I’m building a basic CRUD app with React, Flask-RESTful and SQLite.

I’m looking for a best-practices approach to structure exceptions from SQLite CHECKs. I’ve had a look at the docs for error handling in Flask-RESTful, but it doesn’t provide guidance on best practices. I’ve also had a look through several repos on github which use flask-restful, but unfortunately they’re all using SQLAlchemy. SQLAlchemy has its own set of exceptions built in. I’m using my own models instead of an ORM.

Here’s what I’m dealing with so far
request
REST endpoint
model class
try: SQL query
except SQLite.exception
model error handling forwards boolean to REST
REST error response

What would be the best-practices way to communicate the exception between the model and the REST api? Create a custom exception to be caught in the model and returned to the API? Declare state constants like STRINGLENGTHFAIL or something? Something else entirely?

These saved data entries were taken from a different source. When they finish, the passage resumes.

(* ===== verification/GoTime.v ===== *)
(** * Contexts, clocks and time formatting

    What the handlers use of Go's [context] and [time] packages. A context is the
    chain of calls that derived it, so that a callee (a sink, a runner, a worker)
    can tell a request's context from one detached by [WithoutCancel]. *)

From S2P Require Import Prelude GoStrings GoValue.

(** ** Contexts *)

Inductive context :=
| CtxRequest                                  (* the context a handler was given *)
| WithCancel (parent : context)
| WithTimeout (parent : context) (d : duration)
| WithoutCancel (parent : context).

(** Is the context cancelled because the request's context is? (Expired
    timeouts are the callee's own business.) *)
Fixpoint parent_cancelled (cancelled : bool) (ctx : context) : bool :=
  match ctx with
  | CtxRequest => cancelled
  | WithCancel parent | WithTimeout parent _ => parent_cancelled cancelled parent
  | WithoutCancel _ => false
  end.

(** The sources of [time.Now()] and [crypto/rand.Read] in a world [W]. *)
Class Clock (W : Type) := time_Now : W -> W * time.
Class Entropy (W : Type) := rand_Read : nat -> W -> W * result string.

(** ** [t.UTC().Format(time.RFC3339Nano)]

    Times are UTC; the civil date is computed over 400-year eras with the year
    starting in March. *)

Definition civil (days : Z) : Z * Z * Z :=
  let z := (days + 306)%Z in                    (* days since 0000-03-01 *)
  let era := (z / 146097)%Z in
  let doe := (z mod 146097)%Z in
  let yoe := ((doe - doe / 1460 + doe / 36524 - doe / 146096) / 365)%Z in
  let doy := (doe - (365 * yoe + yoe / 4 - yoe / 100))%Z in
  let mp := ((5 * doy + 2) / 153)%Z in
  let d := (doy - (153 * mp + 2) / 5 + 1)%Z in
  let m := (if mp <? 10 then mp + 3 else mp - 9)%Z in
  let y := (yoe + era * 400 + (if m <=? 2 then 1 else 0))%Z in
  (y, m, d).

(** [n] in decimal, padded with zeros to [k] digits *)
Fixpoint zeros (k : nat) : string :=
  match k with O => "" | S k => "0" +:+ zeros k end.
Definition pad (k : nat) (n : Z) : string :=
  let s := Itoa n in zeros (k - String.length s) +:+ s.

Fixpoint strip_trailing_zeros (fuel : nat) (s : string) : string :=
  match fuel with
  | O => s
  | S fuel => if HasSuffix s "0" then strip_trailing_zeros fuel (TrimSuffix s "0") else s
  end.

Definition FormatRFC3339Nano (t : time) : string :=
  let secs := (t / Second)%Z in
  let nanos := (t mod Second)%Z in
  let '(y, m, d) := civil (secs / 86400)%Z in
  let sod := (secs mod 86400)%Z in
  let frac := if (nanos =? 0)%Z then "" else "." +:+ strip_trailing_zeros 9 (pad 9 nanos) in
  pad 4 y +:+ "-" +:+ pad 2 m +:+ "-" +:+ pad 2 d +:+ "T" +:+ pad 2 (sod / 3600)%Z +:+ ":"
  +:+ pad 2 (sod / 60 mod 60)%Z +:+ ":" +:+ pad 2 (sod mod 60)%Z +:+ frac +:+ "Z".

Example format_epoch : FormatRFC3339Nano (62135596800 * Second)%Z = "1970-01-01T00:00:00Z".
Proof. vm_compute. reflexivity. Qed.
Example format_leap :
  FormatRFC3339Nano ((62135596800 + 1709210096) * Second + 120000000)%Z
  = "2024-02-29T12:34:56.12Z".
Proof. vm_compute. reflexivity. Qed.

Lemma detached_survives cancelled parent d :
  parent_cancelled cancelled (WithTimeout (WithoutCancel parent) d) = false.
Proof. done. Qed.
Lemma take_uint_pad k lo hi n s :
  (0 <= n < 10 ^ Z.of_nat (S k))%Z -> (lo <= n <= hi)%Z -> take_uint (S k) lo hi (pad (S k) n +:+ s) = Some (n, s).
Proof.
  intros Hn Hr. destruct (pad_spec k n Hn) as [Hl Hv]. unfold take_uint.
  rewrite str_length_app, Hl. replace ((S k + String.length s <? S k)%nat) with false
    by (symmetry; apply Nat.ltb_ge; lia).
  pose proof (str_take_app (pad (S k) n) s) as Ht. pose proof (str_drop_app (pad (S k) n) s) as Hd.
  rewrite Hl in Ht, Hd. rewrite Ht, Hd, Hv. cbn [mbind option_bind].
  destruct Hr as [H1 H2]. apply Z.leb_le in H1, H2. by rewrite H1, H2.
Qed.

(** ** The fraction goes round *)

Lemma strip_spec fuel s : exists j, s = strip_trailing_zeros fuel s +:+ zeros j.
Proof.
  revert s. induction fuel as [|fuel IH]; intros s; cbn [strip_trailing_zeros].
  { exists 0. by rewrite str_app_nil_r. }
  destruct (HasSuffix s "0") eqn:E; [|exists 0; by rewrite str_app_nil_r].
  assert (s = TrimSuffix s "0" +:+ "0") as Es.
  { unfold TrimSuffix. rewrite E. apply HasSuffix_spec in E as [r ->].
    rewrite str_length_app. change (String.length "0") with 1.
    replace (String.length r + 1 - 1) with (String.length r) by lia. by rewrite str_take_app. }
  destruct (IH (TrimSuffix s "0")) as [j Hj]. exists (j + 1).
  rewrite Es at 1. rewrite Hj at 1. rewrite str_app_assoc. f_equal.
  clear. induction j as [|j IH]; [done|]. cbn [zeros Nat.add]. by rewrite str_app_assoc, IH.
Qed.

Lemma digits_value_app a s t :
  digits_value a (s +:+ t) = v ← digits_value a s; digits_value v t.
Proof.
  revert a. induction s as [|c s IH]; intros a; [done|]. rewrite str_app_cons. cbn [digits_value].
  destruct (is_digit c); [apply IH|done].
Qed.
(* ===== verification/StateText.v ===== *)
(** * internal/state: the bytes of a state file

    The JSON text of [src/internal/state/state.go]: the tags of [StateRecord] and
    [OmgErrorSummary], the indented text that [writeRecord] hands to
    [atomicWrite], and what [readRecord] makes of the bytes of a file. [State]
    keeps a file as what it decodes to; [record_on_disk] is why it may. *)

From S2P Require Import Prelude GoStrings GoSort GoValue GoTime JsonText Json Rfc3339 State.

Section text.
Context `{FloatText} `{JsonErrors} `{TimeText}.

(** ** Writing *)

Definition summary_members (e : OmgErrorSummary) : list (string * json) :=
  unless_empty (es_Class e =s "") "class" (JStr (es_Class e))
  ++ unless_empty (es_Domain e =s "") "domain" (JStr (es_Domain e))
  ++ unless_empty (es_Code e =s "") "code" (JStr (es_Code e))
  ++ unless_empty (es_Message e =s "") "message" (JStr (es_Message e)).

(** [omitempty] leaves out no time: it is a struct. *)
Definition record_members (r : StateRecord) : list (string * json) :=
  [("lifecycle", JStr (sr_Lifecycle r))]
  ++ unless_empty (sr_Context r =s "") "context" (JStr (sr_Context r))
  ++ unless_empty (sr_SessionID r =s "") "session_id" (JStr (sr_SessionID r))
  ++ unless_empty (sr_OwnerID r =s "") "owner_id" (JStr (sr_OwnerID r))
  ++ unless_empty (sr_RequestID r =s "") "request_id" (JStr (sr_RequestID r))
  ++ [("updated_at", time_tree (sr_UpdatedAt r)); ("heartbeat_at", time_tree (sr_HeartbeatAt r))]
  ++ unless_empty (sr_BlockedReason r =s "") "blocked_reason" (JStr (sr_BlockedReason r))
  ++ match sr_Error r with Some e => [("error", JObj (summary_members e))] | None => [] end
  ++ match sr_Metadata r with
     | Some m => unless_empty (bool_decide (m = ∅)) "metadata" (tree_of (VMap m))
     | None => []
     end.

(** The data that [writeRecord] writes. *)
Definition record_text (r : StateRecord) : result string :=
  if negb (time_encodable (sr_UpdatedAt r) && time_encodable (sr_HeartbeatAt r)) then
    Err year_error
  else if negb (match sr_Metadata r with Some m => json_encodable (VMap m) | None => true end) then
    Err (errorf "json: unsupported value")
  else Ok (print_indent (JObj (record_members r)) +:+ String "010" "").

(** ** Reading *)

(** [Time.UnmarshalJSON]; it looks at the literal, so that a string with escapes,
    which no encoder writes of a time, would be refused there. *)
Definition into_time {A} (set : time -> A -> A) : setter A := fun j a =>
  match j with
  | JNull => Some a
  | JStr s => match time_Parse s with Ok t => Some (set t a) | Err _ => None end
  | _ => None
  end.

Definition zero_summary : OmgErrorSummary := mkSummary "" "" "" "".
Definition summary_fields : list (field OmgErrorSummary) :=
  [("class", into_string (fun x '(mkSummary _ d c m) => mkSummary x d c m));
   ("domain", into_string (fun x '(mkSummary k _ c m) => mkSummary k x c m));
   ("code", into_string (fun x '(mkSummary k d _ m) => mkSummary k d x m));
   ("message", into_string (fun x '(mkSummary k d c _) => mkSummary k d c x))].

Definition zero_state : StateRecord := mkState "" "" "" "" "" time_zero time_zero "" None None.
Definition record_fields : list (field StateRecord) :=
  [("lifecycle", into_string (fun x '(mkState _ c s o r u h b e m) => mkState x c s o r u h b e m));
   ("context", into_string (fun x '(mkState l _ s o r u h b e m) => mkState l x s o r u h b e m));
   ("session_id", into_string (fun x '(mkState l c _ o r u h b e m) => mkState l c x o r u h b e m));
   ("owner_id", into_string (fun x '(mkState l c s _ r u h b e m) => mkState l c s x r u h b e m));
   ("request_id", into_string (fun x '(mkState l c s o _ u h b e m) => mkState l c s o x u h b e m));
   ("updated_at", into_time (fun x '(mkState l c s o r _ h b e m) => mkState l c s o r x h b e m));
   ("heartbeat_at", into_time (fun x '(mkState l c s o r u _ b e m) => mkState l c s o r u x b e m));
   ("blocked_reason", into_string (fun x '(mkState l c s o r u h _ e m) => mkState l c s o r u h x e m));
   ("error", fun j '(mkState l c s o r u h b e m) =>
      match j with
      | JNull => Some (mkState l c s o r u h b None m)
      | _ => (fun e => mkState l c s o r u h b (Some e) m)
               <$> into_struct summary_fields j (default zero_summary e)
      end);
   ("metadata", into_map sr_Metadata (fun x '(mkState l c s o r u h b e _) => mkState l c s o r u h b e x))].

(** What [readRecord] makes of a file's bytes. *)
Definition decode_record (data : string) : result StateRecord :=
  Unmarshal (into_struct record_fields) zero_state data.

(** ** The round trip *)

Context {Hlaws : FloatLaws}.

Lemma into_time_round_trip {A} (set : time -> A -> A) t a :
  time_encodable t = true -> into_time set (json_tree (time_tree t)) a = Some (set t a).
Proof.
  intros Ht. rewrite time_tree_read by done. cbn [time_tree into_time].
  unfold time_Parse. by rewrite parse_format_time by (by apply encodable_range).
Qed.

Lemma summary_members_read e :
  set_members summary_fields (map decoded (summary_members e)) zero_summary = Some (json_summary e).
Proof.
  destruct e as [k d c m]. unfold summary_members. cbn [es_Class es_Domain es_Code es_Message].
  rewrite <- (app_nil_r (unless_empty _ "message" _)).
  read_optional_string 0 (mkSummary (json_string k) "" "" "").
  read_optional_string 1 (mkSummary (json_string k) (json_string d) "" "").
  read_optional_string 2 (mkSummary (json_string k) (json_string d) (json_string c) "").
  read_optional_string 3 (mkSummary (json_string k) (json_string d) (json_string c) (json_string m)).
  done.
Qed.

Lemma record_members_read r :
  time_encodable (sr_UpdatedAt r) = true -> time_encodable (sr_HeartbeatAt r) = true ->
  (match sr_Metadata r with Some m => json_encodable (VMap m) | None => true end) = true ->
  set_members record_fields (map decoded (record_members r)) zero_state = Some (json_record r).
Proof.
  destruct r as [l c s o r u h b e m].
  cbn [sr_UpdatedAt sr_HeartbeatAt sr_Metadata]. intros Hu Hh Hm. unfold record_members.
  cbn [sr_Lifecycle sr_Context sr_SessionID sr_OwnerID sr_RequestID sr_UpdatedAt sr_HeartbeatAt sr_BlockedReason
    sr_Error sr_Metadata app].
  read_member 0. cbn beta iota.
  set (st := mkState (json_string l)).
  read_optional_string 1 (st (json_string c) "" "" "" time_zero time_zero "" None None).
  read_optional_string 2 (st (json_string c) (json_string s) "" "" time_zero time_zero "" None None).
  read_optional_string 3 (st (json_string c) (json_string s) (json_string o) "" time_zero time_zero "" None None).
  set (st' := st (json_string c) (json_string s) (json_string o)).
  read_optional_string 4 (st' (json_string r) time_zero time_zero "" None None).
  erewrite (set_member _ 5); [|vm_compute; reflexivity|reflexivity|by rewrite into_time_round_trip].
  erewrite (set_member _ 6); [|vm_compute; reflexivity|reflexivity|by rewrite into_time_round_trip].
  cbn beta iota.
  read_optional_string 7 (st' (json_string r) u h (json_string b) None None).
  rewrite map_app, set_members_app.
  assert (set_members record_fields
    (map decoded (match e with Some e => [("error", JObj (summary_members e))] | None => [] end))
    (st' (json_string r) u h (json_string b) None None)
    = Some (st' (json_string r) u h (json_string b) (json_summary <$> e) None)) as ->.
  { destruct e as [e|]; [|done]. erewrite (set_member _ 8); [done|vm_compute; reflexivity|reflexivity|].
    pose proof (summary_members_read e : into_struct summary_fields (JObj (map decoded (summary_members e)))
      zero_summary = Some (json_summary e)) as He.
    unfold st', st. cbn [json_tree default]. fold decoded. by setoid_rewrite He. }
  cbn [mbind option_bind]. destruct m as [m|]; [|done]. rewrite <- (app_nil_r (unless_empty _ _ _)).
  read_optional 9 (st' (json_string r) u h (json_string b) (json_summary <$> e) (json_metadata (Some m))).
  2: { cbn [json_metadata]. case_bool_decide; [by rewrite decide_True|]. rewrite decide_False by done.
       by rewrite into_map_round_trip. }
  done.
Qed.

Lemma record_literals r :
  (match sr_Metadata r with Some m => json_encodable (VMap m) | None => true end) = true ->
  literals (JObj (record_members r)).
Proof.
  intros Hm. apply literals_obj.
  unfold record_members. repeat apply Forall_app_2; try (by apply unless_empty_Forall); try by repeat constructor.
  - destruct (sr_Error r) as [e|]; [|constructor]. apply Forall_singleton. apply literals_obj.
    unfold summary_members. repeat apply Forall_app_2; by apply unless_empty_Forall.
  - destruct (sr_Metadata r) as [m|]; [|constructor]. apply unless_empty_Forall. by apply tree_literals.
Qed.

(** C5: a state file holds what [State] says it holds: the bytes that [writeRecord]
    writes of any record - indented text, [omitempty], times to the nanosecond,
    nested metadata - are read back as the record that [MarshalRecord] keeps, if
    the metadata does not nest deeper than the decoder follows; and the records
    that cannot be written are the same. *)
Theorem record_on_disk r :
  depth (JObj (record_members r)) <= max_depth ->
  match MarshalRecord r with
  | Ok c => exists data, record_text r = Ok data /\ decode_record data = UnmarshalRecord c
  | Err err => record_text r = Err err
  end.
Proof.
  intros Hd. unfold MarshalRecord, record_text.
  destruct (time_encodable (sr_UpdatedAt r)) eqn:Hu, (time_encodable (sr_HeartbeatAt r)) eqn:Hh; try done.
  cbn [andb negb]. destruct (match sr_Metadata r with Some m => _ | None => true end) eqn:Hm; [|done].
  eexists. split; [reflexivity|]. cbn [UnmarshalRecord].
  apply Unmarshal_indent; [by apply record_literals|done|by repeat constructor|]. by apply record_members_read.
Qed.
End text.

(** ** A state file *)

#[local] Existing Instances plain_floats plain_errors plain_times plain_floats_laws.

Definition demo_record : StateRecord :=
  mkState "blocked" "run" "s-1" "" "req" (62135596800 * Second + 120)%Z 5 "stale_owner"
    (Some (mkSummary "timeout" "" "" ("<" +:+ String "255" ""))) (Some {["k" := VSlice []]}).

Lemma record_on_disk_witness :
  exists data, record_text demo_record = Ok data /\ decode_record data = Ok (json_record demo_record).
Proof.
  assert (MarshalRecord demo_record = Ok (CRecord (json_record demo_record))) as E by (vm_compute; reflexivity).
  pose proof (record_on_disk demo_record ltac:(apply Nat.leb_le; vm_compute; reflexivity)) as H.
  rewrite E in H. exact H.
Defined.
(* ===== verification/Storage.v ===== *)
(** * internal/storage: the event ledger and its tables

    [src/internal/storage/storage.go], [schema.go] and [memory.go]: the event
    record, the sink interface, the recorder, the in-memory sink, and the SQLite
    store. The tables the program writes are maps from ids to rows; an SQL
    statement of the source is a function on them with the semantics SQL gives
    it (upsert on a conflicting id, CHECK constraints on the inserted row,
    foreign keys when the connection enforces them); a transaction either
    commits the result of all its statements or leaves the tables alone. *)

From S2P Require Import Prelude GoStrings GoValue GoTime.

(** ** Events *)

Definition EventRunCreated := "run_created".
Definition EventRunStatusChanged := "run_status_changed".
Definition EventWorkCreated := "work_created".
Definition EventWorkClaimed := "work_claimed".
Definition EventWorkStarted := "work_started".
Definition EventWorkCompleted := "work_completed".
Definition EventWorkVerified := "work_verified".
Definition EventWorkFailed := "work_failed".
Definition EventWorkBlocked := "work_blocked".
Definition EventWorkRepackaged := "work_repackaged".
Definition EventAgentSpawned := "agent_spawned".
Definition EventAgentHeartbeat := "agent_heartbeat".
Definition EventAgentStopped := "agent_stopped".
Definition EventAgentFailed := "agent_failed".
Definition EventContextPacketCreated := "context_packet_created".
Definition EventEvidenceCreated := "evidence_created".
Definition EventToolCallStarted := "tool_call_started".
Definition EventToolCallCompleted := "tool_call_completed".
Definition EventToolCallFailed := "tool_call_failed".
Definition EventToolCallBlocked := "tool_call_blocked".
Definition EventVerificationStarted := "verification_started".
Definition EventVerificationPassed := "verification_passed".
Definition EventVerificationFailed := "verification_failed".
Definition EventApprovalRequested := "approval_requested".
Definition EventApprovalGranted := "approval_granted".
Definition EventApprovalDenied := "approval_denied".
Definition EventReportCreated := "report_created".
Definition EventFailureDiagnosed := "failure_diagnosed".

Abbreviation attributes := (gmap string string).

Record Event := mkEvent {
  ev_ID : string;
  ev_Type : string;
  ev_RunID : string;
  ev_WorkID : string;
  ev_AgentSessionID : string;
  ev_EvidenceID : string;
  ev_ToolCallID : string;
  ev_VerificationID : string;
  ev_RequestID : string;
  ev_Provider : string;
  ev_HostEvent : string;
  ev_ActorType : string;
  ev_ActorID : string;
  ev_Status : string;
  ev_Lifecycle : string;
  ev_ProjectRoot : string;
  ev_Attributes : option attributes;
  ev_Timestamp : time
}.

(** [event.Attributes[key]] *)
Definition attr (e : Event) (key : string) : string :=
  default "" (default ∅ (ev_Attributes e) !! key).

Definition set_type (t : string) (e : Event) : Event :=
  mkEvent (ev_ID e) t (ev_RunID e) (ev_WorkID e) (ev_AgentSessionID e) (ev_EvidenceID e)
    (ev_ToolCallID e) (ev_VerificationID e) (ev_RequestID e) (ev_Provider e) (ev_HostEvent e)
    (ev_ActorType e) (ev_ActorID e) (ev_Status e) (ev_Lifecycle e) (ev_ProjectRoot e)
    (ev_Attributes e) (ev_Timestamp e).
Definition set_timestamp (t : time) (e : Event) : Event :=
  mkEvent (ev_ID e) (ev_Type e) (ev_RunID e) (ev_WorkID e) (ev_AgentSessionID e) (ev_EvidenceID e)
    (ev_ToolCallID e) (ev_VerificationID e) (ev_RequestID e) (ev_Provider e) (ev_HostEvent e)
    (ev_ActorType e) (ev_ActorID e) (ev_Status e) (ev_Lifecycle e) (ev_ProjectRoot e)
    (ev_Attributes e) t.
Definition set_id (id : string) (e : Event) : Event :=
  mkEvent id (ev_Type e) (ev_RunID e) (ev_WorkID e) (ev_AgentSessionID e) (ev_EvidenceID e)
    (ev_ToolCallID e) (ev_VerificationID e) (ev_RequestID e) (ev_Provider e) (ev_HostEvent e)
    (ev_ActorType e) (ev_ActorID e) (ev_Status e) (ev_Lifecycle e) (ev_ProjectRoot e)
    (ev_Attributes e) (ev_Timestamp e).
Definition set_runid (r : string) (e : Event) : Event :=
  mkEvent (ev_ID e) (ev_Type e) r (ev_WorkID e) (ev_AgentSessionID e) (ev_EvidenceID e)
    (ev_ToolCallID e) (ev_VerificationID e) (ev_RequestID e) (ev_Provider e) (ev_HostEvent e)
    (ev_ActorType e) (ev_ActorID e) (ev_Status e) (ev_Lifecycle e) (ev_ProjectRoot e)
    (ev_Attributes e) (ev_Timestamp e).
Definition set_workid (w : string) (e : Event) : Event :=
  mkEvent (ev_ID e) (ev_Type e) (ev_RunID e) w (ev_AgentSessionID e) (ev_EvidenceID e)
    (ev_ToolCallID e) (ev_VerificationID e) (ev_RequestID e) (ev_Provider e) (ev_HostEvent e)
    (ev_ActorType e) (ev_ActorID e) (ev_Status e) (ev_Lifecycle e) (ev_ProjectRoot e)
    (ev_Attributes e) (ev_Timestamp e).
Definition set_root (r : string) (e : Event) : Event :=
  mkEvent (ev_ID e) (ev_Type e) (ev_RunID e) (ev_WorkID e) (ev_AgentSessionID e) (ev_EvidenceID e)
    (ev_ToolCallID e) (ev_VerificationID e) (ev_RequestID e) (ev_Provider e) (ev_HostEvent e)
    (ev_ActorType e) (ev_ActorID e) (ev_Status e) (ev_Lifecycle e) r
    (ev_Attributes e) (ev_Timestamp e).

Definition normalizeType (eventType : string) : string := TrimSpace eventType.

(** ** The sink interface and the recorder *)

(** A sink acts on a world [W] of the caller's choice. *)
Record Sink (W : Type) := mkSink {
  RecordEvent : context -> Event -> W -> W * option error
}.
Arguments mkSink {W} _.
Arguments RecordEvent {W} _ _ _ _.

Record Recorder (W : Type) := mkRecorder {
  rec_Sink : option (Sink W);
  rec_Now : option (W -> W * time);
  rec_NewID : option (Event -> string)
}.
Arguments mkRecorder {W} _ _ _.
Arguments rec_Sink {W} _.
Arguments rec_Now {W} _.
Arguments rec_NewID {W} _.

Definition recorder_now {W} `{Clock W} (r : Recorder W) (w : W) : W * time :=
  match rec_Now r with Some now => now w | None => time_Now w end.

Definition Record_ {W} `{Clock W} (r : Recorder W) (ctx : context) (event : Event) (w : W)
    : W * option error :=
  match rec_Sink r with
  | None => (w, None)
  | Some sink =>
      let event := set_type (normalizeType (ev_Type event)) event in
      if ev_Type event =s "" then (w, Some (errorf "storage event type is required"))
      else
        let '(w, event) :=
          if IsZero (ev_Timestamp event) then
            let '(w, t) := recorder_now r w in (w, set_timestamp t event)
          else (w, event) in
        let event :=
          match rec_NewID r with
          | Some newID => if ev_ID event =s "" then set_id (newID event) event else event
          | None => event
          end in
        RecordEvent sink ctx event w
  end.

(** ** The in-memory sink *)

Record MemorySink := mkMemorySink { events : slice Event }.

Definition NewMemorySink : MemorySink := mkMemorySink None.
Definition memory_RecordEvent (m : MemorySink) (e : Event) : MemorySink * option error :=
  (mkMemorySink (slice_append (events m) [e]), None).
Definition Snapshot (m : MemorySink) : list Event := elems (events m).
Definition Count (m : MemorySink) (t : string) : Z :=
  foldl (fun n e => if ev_Type e =s t then n + 1 else n)%Z 0%Z (elems (events m)).
Definition Reset (m : MemorySink) : MemorySink := mkMemorySink None.

Definition memory_sink : Sink MemorySink := mkSink (fun _ e m => memory_RecordEvent m e).

(** ** Statuses derived from events *)

Definition runStatus (event : Event) : string :=
  if ev_Lifecycle event <>s "" then
    if ev_Lifecycle event =s "running" then "executing"
    else if ev_Lifecycle event =s "ask_user" then "blocked"
    else if ev_Lifecycle event =s "finished" then "completed"
    else ev_Lifecycle event
  else
    let has t := ev_Type event =s t in
    if has EventRunCreated then "scoped"
    else if existsb has [EventAgentSpawned; EventWorkStarted; EventToolCallStarted;
                        EventToolCallCompleted; EventWorkCompleted] then "executing"
    else if has EventVerificationStarted then "verifying"
    else if has EventVerificationPassed then "completed"
    else if existsb has [EventVerificationFailed; EventToolCallFailed; EventWorkFailed;
                        EventAgentFailed] then "failed"
    else if has EventToolCallBlocked then "blocked"
    else "".

Definition workStatus (event : Event) : string :=
  let has t := ev_Type event =s t in
  if has EventWorkCreated then "ready"
  else if existsb has [EventWorkStarted; EventToolCallStarted; EventToolCallCompleted] then "running"
  else if has EventWorkCompleted then "completed"
  else if has EventVerificationPassed then "verified"
  else if existsb has [EventWorkFailed; EventVerificationFailed; EventToolCallFailed] then "failed"
  else if has EventToolCallBlocked then "blocked"
  else "".

Definition agentStatus (event : Event) : string :=
  let has t := ev_Type event =s t in
  if has EventAgentHeartbeat then "running"
  else if has EventAgentStopped then "stopped"
  else if has EventAgentFailed then "crashed"
  else if ev_Status event =s "failed" then "crashed"
  else "running".

Definition toolStatus (event : Event) : string :=
  let has t := ev_Type event =s t in
  if has EventToolCallStarted then
    if (ev_Status event =s "allowed") || (ev_Status event =s "blocked")
       || (ev_Status event =s "failed") then ev_Status event
    else "started"
  else if has EventToolCallCompleted then "completed"
  else if has EventToolCallFailed then "failed"
  else if has EventToolCallBlocked then "blocked"
  else "started".

Definition verificationStatus (event : Event) : string :=
  let has t := ev_Type event =s t in
  if has EventVerificationStarted then "running"
  else if has EventVerificationPassed then "passed"
  else if has EventVerificationFailed then "failed"
  else first_non_empty [ev_Status event; "pending"].

Definition evidence_kinds : list string :=
  ["file_anchor"; "git_diff"; "test_result"; "build_log"; "terminal_log"; "screenshot";
   "approval"; "report"; "other"].

Definition mapVerifyEvidenceKind (verifyKind : string) : string :=
  if verifyKind =s "command" then "terminal_log"
  else if verifyKind =s "manual" then "approval"
  else if verifyKind =s "artifact" then "report"
  else if existsb (String.eqb verifyKind) evidence_kinds then verifyKind
  else "other".

(** ** Deterministic ids: FNV-1a over the parts, a zero byte after each *)

Definition fnv_step (h : Z) (c : ascii) : Z :=
  (Z.lxor h (Z.of_N (N_of_ascii c)) * 1099511628211) mod 2 ^ 64.
Fixpoint fnv_write (h : Z) (s : string) : Z :=
  match s with
  | EmptyString => h
  | String c s' => fnv_write (fnv_step h c) s'
  end.
Definition fnv_offset : Z := 14695981039346656037.
Definition fnv_parts (parts : list string) : Z :=
  foldl (fun h part => fnv_step (fnv_write h part) "000"%char) fnv_offset parts.

Definition safePrefix (prefix : string) : string :=
  let prefix := Trim prefix "_" in
  if prefix =s "" then "id" else prefix.

Definition deterministicID (parts : list string) : string :=
  safePrefix (default "" (head parts)) +:+ "_" +:+ format_hex (Z.to_N (fnv_parts parts)).

Definition repoID (root : string) : string := deterministicID ["repo"; root].

Definition sqlTime (t : time) : string := FormatRFC3339Nano t.
(** [nullable]: an empty string is stored as NULL. *)
Definition nullable (value : string) : option string := if value =s "" then None else Some value.
Definition nullableInt (value : string) : option string := nullable value.
Definition completedAt (event : Event) : option string :=
  if existsb (fun t => ev_Type event =s t)
       [EventToolCallCompleted; EventToolCallFailed; EventToolCallBlocked]
  then Some (sqlTime (ev_Timestamp event)) else None.

Definition knownTable (table : string) : bool :=
  existsb (String.eqb table)
    ["repos"; "runs"; "work_items"; "work_dependencies"; "work_scopes"; "work_exit_criteria";
     "work_required_outputs"; "work_claims"; "agent_sessions"; "permission_policies";
     "permission_tools"; "permission_paths"; "approval_rules"; "context_packets";
     "context_packet_evidence"; "context_packet_memory"; "evidence"; "evidence_stale_rules";
     "tool_calls"; "verification_results"; "verification_evidence"; "failure_diagnoses";
     "work_repackages"; "events"; "messages"; "message_evidence"; "approval_requests";
     "memory_candidates"; "memory_candidate_evidence"; "reports"; "report_evidence"].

So are you rolling this as SQL queries you write yourself or is this through an ORM of some kind?

If you roll your own be sure to never use python string interpolation to do the SQL query. Use the sqlite APIs built in ability to safely inject the variables. So if you’re going this:

sql = f"SELECT * FROM mytable where name={name}"

This is bad because someone can set name to 'alex'; drop mytable; and obliterate your database.

The SQLite api has a mechanism for doing that’s safer.

Then when you get an exception your choice is either raise it again for the function calling you, or to handle it and raise your own exception.

Hey there Zed,

After giving an ORM (SQLAlchemy) a try, I’ve decided I’d rather roll my own injection-safe queries and write my own models as an API to SQLite.

My question is more about what the best practice is for handling database CHECK constraint exceptions in a REST API. I have Python filtering the input before insertion, so it shouldn’t let those exceptions ever even get triggered, but I want to be thorough.